------ Material to process ------
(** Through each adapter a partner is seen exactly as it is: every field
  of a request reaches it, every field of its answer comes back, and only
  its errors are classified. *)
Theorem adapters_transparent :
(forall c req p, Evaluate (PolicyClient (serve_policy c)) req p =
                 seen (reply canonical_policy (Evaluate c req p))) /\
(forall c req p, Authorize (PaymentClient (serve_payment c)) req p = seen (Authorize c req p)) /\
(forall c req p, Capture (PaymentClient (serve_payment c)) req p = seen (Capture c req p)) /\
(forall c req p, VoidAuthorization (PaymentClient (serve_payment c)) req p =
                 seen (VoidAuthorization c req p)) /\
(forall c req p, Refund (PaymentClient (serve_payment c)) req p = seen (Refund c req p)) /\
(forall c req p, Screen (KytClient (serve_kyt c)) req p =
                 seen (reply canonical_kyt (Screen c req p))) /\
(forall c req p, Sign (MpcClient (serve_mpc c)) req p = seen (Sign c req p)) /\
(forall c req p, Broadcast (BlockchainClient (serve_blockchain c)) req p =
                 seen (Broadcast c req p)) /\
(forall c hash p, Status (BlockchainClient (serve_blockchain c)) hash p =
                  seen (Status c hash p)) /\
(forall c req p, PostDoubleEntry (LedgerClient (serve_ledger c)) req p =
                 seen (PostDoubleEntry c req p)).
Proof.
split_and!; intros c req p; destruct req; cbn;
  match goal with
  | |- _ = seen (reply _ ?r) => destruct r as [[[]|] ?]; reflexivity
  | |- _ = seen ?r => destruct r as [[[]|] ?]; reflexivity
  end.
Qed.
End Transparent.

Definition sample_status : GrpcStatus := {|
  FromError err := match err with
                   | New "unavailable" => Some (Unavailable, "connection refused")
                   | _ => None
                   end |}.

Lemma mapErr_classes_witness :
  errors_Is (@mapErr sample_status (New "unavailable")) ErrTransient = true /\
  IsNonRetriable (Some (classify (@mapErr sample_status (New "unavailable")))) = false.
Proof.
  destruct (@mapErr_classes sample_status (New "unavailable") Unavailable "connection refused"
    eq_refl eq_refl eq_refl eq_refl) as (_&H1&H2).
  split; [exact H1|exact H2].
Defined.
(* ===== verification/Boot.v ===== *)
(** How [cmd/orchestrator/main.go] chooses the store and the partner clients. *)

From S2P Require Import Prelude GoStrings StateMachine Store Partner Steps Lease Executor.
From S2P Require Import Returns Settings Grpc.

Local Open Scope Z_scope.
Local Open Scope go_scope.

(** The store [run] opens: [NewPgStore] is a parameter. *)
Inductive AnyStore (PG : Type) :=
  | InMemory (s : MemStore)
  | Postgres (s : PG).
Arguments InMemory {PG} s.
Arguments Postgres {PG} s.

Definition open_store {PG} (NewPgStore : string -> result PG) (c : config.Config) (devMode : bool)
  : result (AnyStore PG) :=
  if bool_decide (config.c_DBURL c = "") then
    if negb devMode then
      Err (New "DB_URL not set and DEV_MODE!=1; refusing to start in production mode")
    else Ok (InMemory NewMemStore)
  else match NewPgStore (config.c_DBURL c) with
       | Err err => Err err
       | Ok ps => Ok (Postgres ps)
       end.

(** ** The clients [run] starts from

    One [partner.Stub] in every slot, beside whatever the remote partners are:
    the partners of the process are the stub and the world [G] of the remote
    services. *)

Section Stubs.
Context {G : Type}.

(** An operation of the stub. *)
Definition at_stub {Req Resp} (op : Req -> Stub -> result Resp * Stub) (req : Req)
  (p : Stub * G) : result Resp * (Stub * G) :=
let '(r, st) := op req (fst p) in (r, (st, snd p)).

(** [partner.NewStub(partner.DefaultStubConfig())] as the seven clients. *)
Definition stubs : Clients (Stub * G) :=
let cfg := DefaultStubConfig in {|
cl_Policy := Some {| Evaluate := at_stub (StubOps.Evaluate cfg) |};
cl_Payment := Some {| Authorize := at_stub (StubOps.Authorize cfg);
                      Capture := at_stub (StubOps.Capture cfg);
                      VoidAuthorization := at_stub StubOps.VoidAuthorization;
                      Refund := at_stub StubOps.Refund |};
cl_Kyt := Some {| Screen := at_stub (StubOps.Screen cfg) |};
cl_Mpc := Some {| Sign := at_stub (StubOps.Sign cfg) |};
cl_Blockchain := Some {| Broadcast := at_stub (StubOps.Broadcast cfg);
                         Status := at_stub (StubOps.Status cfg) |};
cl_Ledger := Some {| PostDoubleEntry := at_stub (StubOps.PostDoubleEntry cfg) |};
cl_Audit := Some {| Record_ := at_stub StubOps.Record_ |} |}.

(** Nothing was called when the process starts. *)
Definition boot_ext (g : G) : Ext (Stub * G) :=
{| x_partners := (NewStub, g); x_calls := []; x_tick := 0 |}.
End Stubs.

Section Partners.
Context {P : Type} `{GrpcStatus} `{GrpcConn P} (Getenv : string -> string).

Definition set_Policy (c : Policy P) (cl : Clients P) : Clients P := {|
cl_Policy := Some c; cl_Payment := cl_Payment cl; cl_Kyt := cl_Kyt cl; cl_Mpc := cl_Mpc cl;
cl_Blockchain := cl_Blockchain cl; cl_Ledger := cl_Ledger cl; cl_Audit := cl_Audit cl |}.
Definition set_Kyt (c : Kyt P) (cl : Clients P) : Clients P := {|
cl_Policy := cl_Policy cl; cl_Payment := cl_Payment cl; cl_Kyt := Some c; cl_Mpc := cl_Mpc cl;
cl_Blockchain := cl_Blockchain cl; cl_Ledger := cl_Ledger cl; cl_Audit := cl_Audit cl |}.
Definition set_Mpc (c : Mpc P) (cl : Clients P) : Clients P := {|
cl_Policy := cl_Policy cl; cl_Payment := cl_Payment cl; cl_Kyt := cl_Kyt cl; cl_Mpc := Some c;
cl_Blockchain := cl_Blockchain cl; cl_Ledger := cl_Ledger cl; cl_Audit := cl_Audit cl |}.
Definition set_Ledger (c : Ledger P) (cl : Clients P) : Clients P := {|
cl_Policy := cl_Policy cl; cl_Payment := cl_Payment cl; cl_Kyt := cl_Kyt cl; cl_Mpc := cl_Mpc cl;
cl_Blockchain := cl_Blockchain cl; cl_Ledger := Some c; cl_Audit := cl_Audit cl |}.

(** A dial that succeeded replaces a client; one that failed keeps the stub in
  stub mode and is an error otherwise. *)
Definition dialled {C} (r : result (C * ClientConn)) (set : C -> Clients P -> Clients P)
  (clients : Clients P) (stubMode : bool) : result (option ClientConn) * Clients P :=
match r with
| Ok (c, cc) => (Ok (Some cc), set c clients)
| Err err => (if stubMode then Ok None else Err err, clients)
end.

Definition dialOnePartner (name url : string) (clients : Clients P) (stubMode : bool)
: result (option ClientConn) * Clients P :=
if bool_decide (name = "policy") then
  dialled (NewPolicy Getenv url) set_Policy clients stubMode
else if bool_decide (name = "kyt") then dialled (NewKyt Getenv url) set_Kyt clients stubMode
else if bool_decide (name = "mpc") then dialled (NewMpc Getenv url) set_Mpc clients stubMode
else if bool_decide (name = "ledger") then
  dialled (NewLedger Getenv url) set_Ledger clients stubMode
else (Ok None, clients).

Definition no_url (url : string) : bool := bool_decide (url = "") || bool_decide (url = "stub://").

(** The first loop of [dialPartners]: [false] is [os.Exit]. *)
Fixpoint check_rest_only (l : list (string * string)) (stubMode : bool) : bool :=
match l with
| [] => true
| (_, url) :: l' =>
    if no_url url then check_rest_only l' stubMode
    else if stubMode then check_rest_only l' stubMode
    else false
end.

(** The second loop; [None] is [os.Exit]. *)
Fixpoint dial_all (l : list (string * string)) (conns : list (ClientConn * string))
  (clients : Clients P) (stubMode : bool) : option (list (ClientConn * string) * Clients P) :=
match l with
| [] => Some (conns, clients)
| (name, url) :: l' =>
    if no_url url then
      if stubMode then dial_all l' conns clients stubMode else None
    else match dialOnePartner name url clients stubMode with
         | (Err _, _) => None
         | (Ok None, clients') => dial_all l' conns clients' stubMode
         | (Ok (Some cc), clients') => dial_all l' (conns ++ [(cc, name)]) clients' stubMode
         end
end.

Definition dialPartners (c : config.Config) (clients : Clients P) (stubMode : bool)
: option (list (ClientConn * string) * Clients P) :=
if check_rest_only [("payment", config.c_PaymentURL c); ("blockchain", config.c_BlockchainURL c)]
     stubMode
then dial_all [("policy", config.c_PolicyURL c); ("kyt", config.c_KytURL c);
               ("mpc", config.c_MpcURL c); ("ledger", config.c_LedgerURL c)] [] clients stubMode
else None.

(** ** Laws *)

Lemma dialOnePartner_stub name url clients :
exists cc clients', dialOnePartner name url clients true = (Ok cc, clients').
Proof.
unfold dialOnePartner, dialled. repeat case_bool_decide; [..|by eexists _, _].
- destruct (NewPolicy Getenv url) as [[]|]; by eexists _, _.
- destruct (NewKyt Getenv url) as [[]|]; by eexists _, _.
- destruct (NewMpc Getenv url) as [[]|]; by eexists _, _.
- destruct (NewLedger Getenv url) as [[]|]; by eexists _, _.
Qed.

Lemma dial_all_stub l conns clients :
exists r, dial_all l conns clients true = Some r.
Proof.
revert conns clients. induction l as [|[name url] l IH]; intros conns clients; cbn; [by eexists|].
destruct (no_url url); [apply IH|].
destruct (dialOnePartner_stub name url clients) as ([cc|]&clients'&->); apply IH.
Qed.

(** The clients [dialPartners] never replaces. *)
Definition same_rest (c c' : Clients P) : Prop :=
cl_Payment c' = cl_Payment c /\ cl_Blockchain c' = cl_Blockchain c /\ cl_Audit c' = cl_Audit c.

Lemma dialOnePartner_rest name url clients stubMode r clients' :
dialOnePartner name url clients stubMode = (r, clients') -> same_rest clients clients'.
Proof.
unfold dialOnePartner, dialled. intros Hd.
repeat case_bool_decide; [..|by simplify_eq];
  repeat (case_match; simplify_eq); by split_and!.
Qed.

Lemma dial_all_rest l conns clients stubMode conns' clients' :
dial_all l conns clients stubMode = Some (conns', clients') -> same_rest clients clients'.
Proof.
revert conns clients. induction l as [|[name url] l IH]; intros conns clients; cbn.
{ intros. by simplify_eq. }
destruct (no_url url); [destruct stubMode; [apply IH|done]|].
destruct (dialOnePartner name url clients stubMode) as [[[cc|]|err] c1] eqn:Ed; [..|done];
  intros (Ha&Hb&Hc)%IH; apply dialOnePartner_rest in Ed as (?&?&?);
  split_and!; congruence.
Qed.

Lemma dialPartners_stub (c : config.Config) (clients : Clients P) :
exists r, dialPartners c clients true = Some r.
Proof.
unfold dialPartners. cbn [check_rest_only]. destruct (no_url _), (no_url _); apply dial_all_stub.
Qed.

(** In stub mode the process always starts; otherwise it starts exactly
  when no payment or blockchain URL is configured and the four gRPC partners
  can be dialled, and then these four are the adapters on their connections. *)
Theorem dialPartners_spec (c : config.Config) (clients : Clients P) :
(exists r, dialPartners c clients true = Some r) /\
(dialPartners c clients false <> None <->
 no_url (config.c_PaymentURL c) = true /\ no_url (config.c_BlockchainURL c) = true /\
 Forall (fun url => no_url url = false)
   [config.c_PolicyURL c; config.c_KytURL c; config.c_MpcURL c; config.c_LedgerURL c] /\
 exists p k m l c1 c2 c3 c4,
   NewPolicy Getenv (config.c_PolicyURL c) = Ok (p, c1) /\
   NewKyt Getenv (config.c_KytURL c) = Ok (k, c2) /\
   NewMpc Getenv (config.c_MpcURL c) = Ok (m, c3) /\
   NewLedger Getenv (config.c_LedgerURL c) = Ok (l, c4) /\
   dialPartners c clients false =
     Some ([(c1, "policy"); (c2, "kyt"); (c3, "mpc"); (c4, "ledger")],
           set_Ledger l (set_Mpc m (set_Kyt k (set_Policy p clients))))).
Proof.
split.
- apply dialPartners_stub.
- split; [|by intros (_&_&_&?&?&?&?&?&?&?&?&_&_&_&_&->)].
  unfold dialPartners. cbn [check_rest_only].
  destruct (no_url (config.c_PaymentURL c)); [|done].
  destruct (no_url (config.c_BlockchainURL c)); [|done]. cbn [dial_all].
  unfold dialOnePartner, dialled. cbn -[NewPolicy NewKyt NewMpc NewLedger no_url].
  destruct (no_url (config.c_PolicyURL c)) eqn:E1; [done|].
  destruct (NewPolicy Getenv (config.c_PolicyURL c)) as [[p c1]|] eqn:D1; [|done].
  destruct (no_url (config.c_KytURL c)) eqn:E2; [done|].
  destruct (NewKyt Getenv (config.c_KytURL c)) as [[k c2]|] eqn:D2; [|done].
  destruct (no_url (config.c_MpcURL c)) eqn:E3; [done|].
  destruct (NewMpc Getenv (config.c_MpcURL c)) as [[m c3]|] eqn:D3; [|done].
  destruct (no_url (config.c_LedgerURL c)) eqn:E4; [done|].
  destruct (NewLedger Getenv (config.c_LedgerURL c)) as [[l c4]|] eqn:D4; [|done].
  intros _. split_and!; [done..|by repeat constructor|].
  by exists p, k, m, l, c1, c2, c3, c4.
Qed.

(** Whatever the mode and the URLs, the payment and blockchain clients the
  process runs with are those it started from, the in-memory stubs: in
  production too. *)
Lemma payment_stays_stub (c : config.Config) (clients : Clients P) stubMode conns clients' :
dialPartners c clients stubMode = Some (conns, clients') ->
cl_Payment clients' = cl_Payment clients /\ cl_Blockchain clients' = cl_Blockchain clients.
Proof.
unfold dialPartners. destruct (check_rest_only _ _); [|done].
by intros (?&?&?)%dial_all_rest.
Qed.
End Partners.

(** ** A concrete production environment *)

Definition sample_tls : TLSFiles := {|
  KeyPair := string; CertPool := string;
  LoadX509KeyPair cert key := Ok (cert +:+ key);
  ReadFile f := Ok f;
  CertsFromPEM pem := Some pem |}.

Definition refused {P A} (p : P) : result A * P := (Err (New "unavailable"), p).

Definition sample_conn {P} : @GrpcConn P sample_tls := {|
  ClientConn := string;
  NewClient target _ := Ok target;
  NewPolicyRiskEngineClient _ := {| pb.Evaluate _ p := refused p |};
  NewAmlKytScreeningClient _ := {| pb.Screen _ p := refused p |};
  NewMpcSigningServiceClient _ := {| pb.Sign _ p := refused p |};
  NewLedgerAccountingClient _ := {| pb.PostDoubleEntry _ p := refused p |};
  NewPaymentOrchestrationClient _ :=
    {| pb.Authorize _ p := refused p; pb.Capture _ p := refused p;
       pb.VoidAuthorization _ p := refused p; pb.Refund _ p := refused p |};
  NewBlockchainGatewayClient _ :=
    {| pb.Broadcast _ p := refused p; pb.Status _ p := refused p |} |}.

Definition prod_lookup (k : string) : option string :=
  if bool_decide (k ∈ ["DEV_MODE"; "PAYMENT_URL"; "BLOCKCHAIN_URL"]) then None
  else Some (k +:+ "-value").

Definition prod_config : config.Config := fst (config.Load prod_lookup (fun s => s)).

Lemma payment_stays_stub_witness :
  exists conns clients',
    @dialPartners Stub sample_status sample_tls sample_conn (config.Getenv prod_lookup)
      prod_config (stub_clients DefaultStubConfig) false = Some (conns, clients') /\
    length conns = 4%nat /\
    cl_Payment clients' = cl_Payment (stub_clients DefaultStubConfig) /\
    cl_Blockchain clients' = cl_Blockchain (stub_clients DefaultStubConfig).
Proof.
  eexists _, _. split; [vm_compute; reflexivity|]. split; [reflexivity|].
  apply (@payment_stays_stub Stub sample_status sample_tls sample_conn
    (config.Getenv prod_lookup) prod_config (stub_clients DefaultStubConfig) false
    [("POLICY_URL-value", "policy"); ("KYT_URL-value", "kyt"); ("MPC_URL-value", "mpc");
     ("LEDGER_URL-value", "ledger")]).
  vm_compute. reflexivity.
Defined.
------
### The problem
Every line from the one containing "by intros (?&?&?)%dial_all_rest." through the last line of the entries above must be output exactly. Leave the rest out.

### Task answer
by intros (?&?&?)%dial_all_rest.
Qed.
End Partners.

(** ** A concrete production environment *)

Definition sample_tls : TLSFiles := {|
  KeyPair := string; CertPool := string;
  LoadX509KeyPair cert key := Ok (cert +:+ key);
  ReadFile f := Ok f;
  CertsFromPEM pem := Some pem |}.

Definition refused {P A} (p : P) : result A * P := (Err (New "unavailable"), p).

Definition sample_conn {P} : @GrpcConn P sample_tls := {|
  ClientConn := string;
  NewClient target _ := Ok target;
  NewPolicyRiskEngineClient _ := {| pb.Evaluate _ p := refused p |};
  NewAmlKytScreeningClient _ := {| pb.Screen _ p := refused p |};
  NewMpcSigningServiceClient _ := {| pb.Sign _ p := refused p |};
  NewLedgerAccountingClient _ := {| pb.PostDoubleEntry _ p := refused p |};
  NewPaymentOrchestrationClient _ :=
    {| pb.Authorize _ p := refused p; pb.Capture _ p := refused p;
       pb.VoidAuthorization _ p := refused p; pb.Refund _ p := refused p |};
  NewBlockchainGatewayClient _ :=
    {| pb.Broadcast _ p := refused p; pb.Status _ p := refused p |} |}.

Definition prod_lookup (k : string) : option string :=
  if bool_decide (k ∈ ["DEV_MODE"; "PAYMENT_URL"; "BLOCKCHAIN_URL"]) then None
  else Some (k +:+ "-value").

Definition prod_config : config.Config := fst (config.Load prod_lookup (fun s => s)).

Lemma payment_stays_stub_witness :
  exists conns clients',
    @dialPartners Stub sample_status sample_tls sample_conn (config.Getenv prod_lookup)
      prod_config (stub_clients DefaultStubConfig) false = Some (conns, clients') /\
    length conns = 4%nat /\
    cl_Payment clients' = cl_Payment (stub_clients DefaultStubConfig) /\
    cl_Blockchain clients' = cl_Blockchain (stub_clients DefaultStubConfig).
Proof.
  eexists _, _. split; [vm_compute; reflexivity|]. split; [reflexivity|].
  apply (@payment_stays_stub Stub sample_status sample_tls sample_conn
    (config.Getenv prod_lookup) prod_config (stub_clients DefaultStubConfig) false
    [("POLICY_URL-value", "policy"); ("KYT_URL-value", "kyt"); ("MPC_URL-value", "mpc");
     ("LEDGER_URL-value", "ledger")]).
  vm_compute. reflexivity.
Defined.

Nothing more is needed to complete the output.